- **Problem requirements**: This exercise calls for an exact copy of the listing below.

---------- Data shown

(* ===== verification/Accuracy.v ===== *)
(** * Accuracy: relative error of floating-point expressions

    Two further calculi over Floats and Rounding.  [signed f c k] is the float
    of value [c * 2^k] for an integer [c] of either sign: sums and differences
    that fit the mantissa are exact.  [value x] is the rational a finite float
    stands for, and [within eps x y] says that [x] is [y] up to a relative error
    of [eps]: products, quotients by integers, square roots and conversions are
    within the unit of the format of what they round, and errors compose. *)

From S2P Require Import Prelude Platform Floats Rounding.
From Stdlib Require Import QArith Qabs Qpower Lqa.

#[global] Open Scope Z_scope.

(** ** Signed exact results *)
Section signed.
Context (f : format) {Hf : IEEE f}.
#[local] Set Default Proof Using "Type*".
#[local] Notation prec := (f_prec f).
#[local] Notation emax := (f_emax f).

Definition signed (c k : Z) : spec_float :=
  if c <? 0 then SFopp (dyadic f (- c) k) else dyadic f c k.

Lemma signed_nonneg c k : 0 <= c → signed c k = dyadic f c k.
Proof. unfold signed. by destruct (Z.ltb_spec c 0); [lia|]. Qed.

Lemma signed_finite c k : c ≠ 0 →
  signed c k = S754_finite (c <? 0) (Z.to_pos (Z.abs c * 2 ^ (prec - digits (Z.abs c))))
                 (k - (prec - digits (Z.abs c))).
Proof.
  intros Hc. unfold signed. destruct (Z.ltb_spec c 0).
  - rewrite Z.abs_neq, (dyadic_pos f) by lia. done.
  - rewrite Z.abs_eq, (dyadic_pos f) by lia. done.
Qed.

Lemma binary_round_opp m e :
  binary_round prec emax true m e = SFopp (binary_round prec emax false m e).
Proof.
  unfold binary_round, binary_round_aux. destruct (shl_align _ _ _) as [mz ez].
  destruct (shr_fexp _ _ _ ez _) as [r1 e1]. destruct (shr_fexp _ _ _ e1 _) as [r2 e2].
  destruct (shr_m r2); [done| |done]. by destruct (_ <=? _).
Qed.

Lemma normalize_signed c k m e n :
  fits f (Z.abs c) k → 0 <= n → m = c * 2 ^ n → e = k - n →
  binary_normalize prec emax m e false = signed c k.
Proof.
  intros Hc Hn -> ->. pose proof (pow2_pos n Hn).
  destruct (Z.lt_trichotomy c 0) as [Hneg|[->|Hpos]]; [|done|].
  - assert (Hd : binary_normalize prec emax (- c * 2 ^ n) (k - n) false = dyadic f (- c) k).
    { rewrite Z.abs_neq in Hc by lia. by apply (normalize_dyadic f (- c) k _ _ n); [lia|..]. }
    unfold signed. destruct (Z.ltb_spec c 0); [|lia]. rewrite <-Hd.
    destruct (c * 2 ^ n) as [|p|p] eqn:Ep; [nia|nia|].
    rewrite Z.mul_opp_l, Ep. apply binary_round_opp.
  - rewrite Z.abs_eq in Hc by lia. rewrite signed_nonneg by lia.
    by apply (normalize_dyadic f c k _ _ n).
Qed.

--------------------

- **Response**:
(* ===== verification/Accuracy.v ===== *)
(** * Accuracy: relative error of floating-point expressions

    Two further calculi over Floats and Rounding.  [signed f c k] is the float
    of value [c * 2^k] for an integer [c] of either sign: sums and differences
    that fit the mantissa are exact.  [value x] is the rational a finite float
    stands for, and [within eps x y] says that [x] is [y] up to a relative error
    of [eps]: products, quotients by integers, square roots and conversions are
    within the unit of the format of what they round, and errors compose. *)

From S2P Require Import Prelude Platform Floats Rounding.
From Stdlib Require Import QArith Qabs Qpower Lqa.

#[global] Open Scope Z_scope.

(** ** Signed exact results *)
Section signed.
Context (f : format) {Hf : IEEE f}.
#[local] Set Default Proof Using "Type*".
#[local] Notation prec := (f_prec f).
#[local] Notation emax := (f_emax f).

Definition signed (c k : Z) : spec_float :=
  if c <? 0 then SFopp (dyadic f (- c) k) else dyadic f c k.

Lemma signed_nonneg c k : 0 <= c → signed c k = dyadic f c k.
Proof. unfold signed. by destruct (Z.ltb_spec c 0); [lia|]. Qed.

Lemma signed_finite c k : c ≠ 0 →
  signed c k = S754_finite (c <? 0) (Z.to_pos (Z.abs c * 2 ^ (prec - digits (Z.abs c))))
                 (k - (prec - digits (Z.abs c))).
Proof.
  intros Hc. unfold signed. destruct (Z.ltb_spec c 0).
  - rewrite Z.abs_neq, (dyadic_pos f) by lia. done.
  - rewrite Z.abs_eq, (dyadic_pos f) by lia. done.
Qed.

Lemma binary_round_opp m e :
  binary_round prec emax true m e = SFopp (binary_round prec emax false m e).
Proof.
  unfold binary_round, binary_round_aux. destruct (shl_align _ _ _) as [mz ez].
  destruct (shr_fexp _ _ _ ez _) as [r1 e1]. destruct (shr_fexp _ _ _ e1 _) as [r2 e2].
  destruct (shr_m r2); [done| |done]. by destruct (_ <=? _).
Qed.

Lemma normalize_signed c k m e n :
  fits f (Z.abs c) k → 0 <= n → m = c * 2 ^ n → e = k - n →
  binary_normalize prec emax m e false = signed c k.
Proof.
  intros Hc Hn -> ->. pose proof (pow2_pos n Hn).
  destruct (Z.lt_trichotomy c 0) as [Hneg|[->|Hpos]]; [|done|].
  - assert (Hd : binary_normalize prec emax (- c * 2 ^ n) (k - n) false = dyadic f (- c) k).
    { rewrite Z.abs_neq in Hc by lia. by apply (normalize_dyadic f (- c) k _ _ n); [lia|..]. }
    unfold signed. destruct (Z.ltb_spec c 0); [|lia]. rewrite <-Hd.
    destruct (c * 2 ^ n) as [|p|p] eqn:Ep; [nia|nia|].
    rewrite Z.mul_opp_l, Ep. apply binary_round_opp.
  - rewrite Z.abs_eq in Hc by lia. rewrite signed_nonneg by lia.
    by apply (normalize_dyadic f c k _ _ n).
Qed.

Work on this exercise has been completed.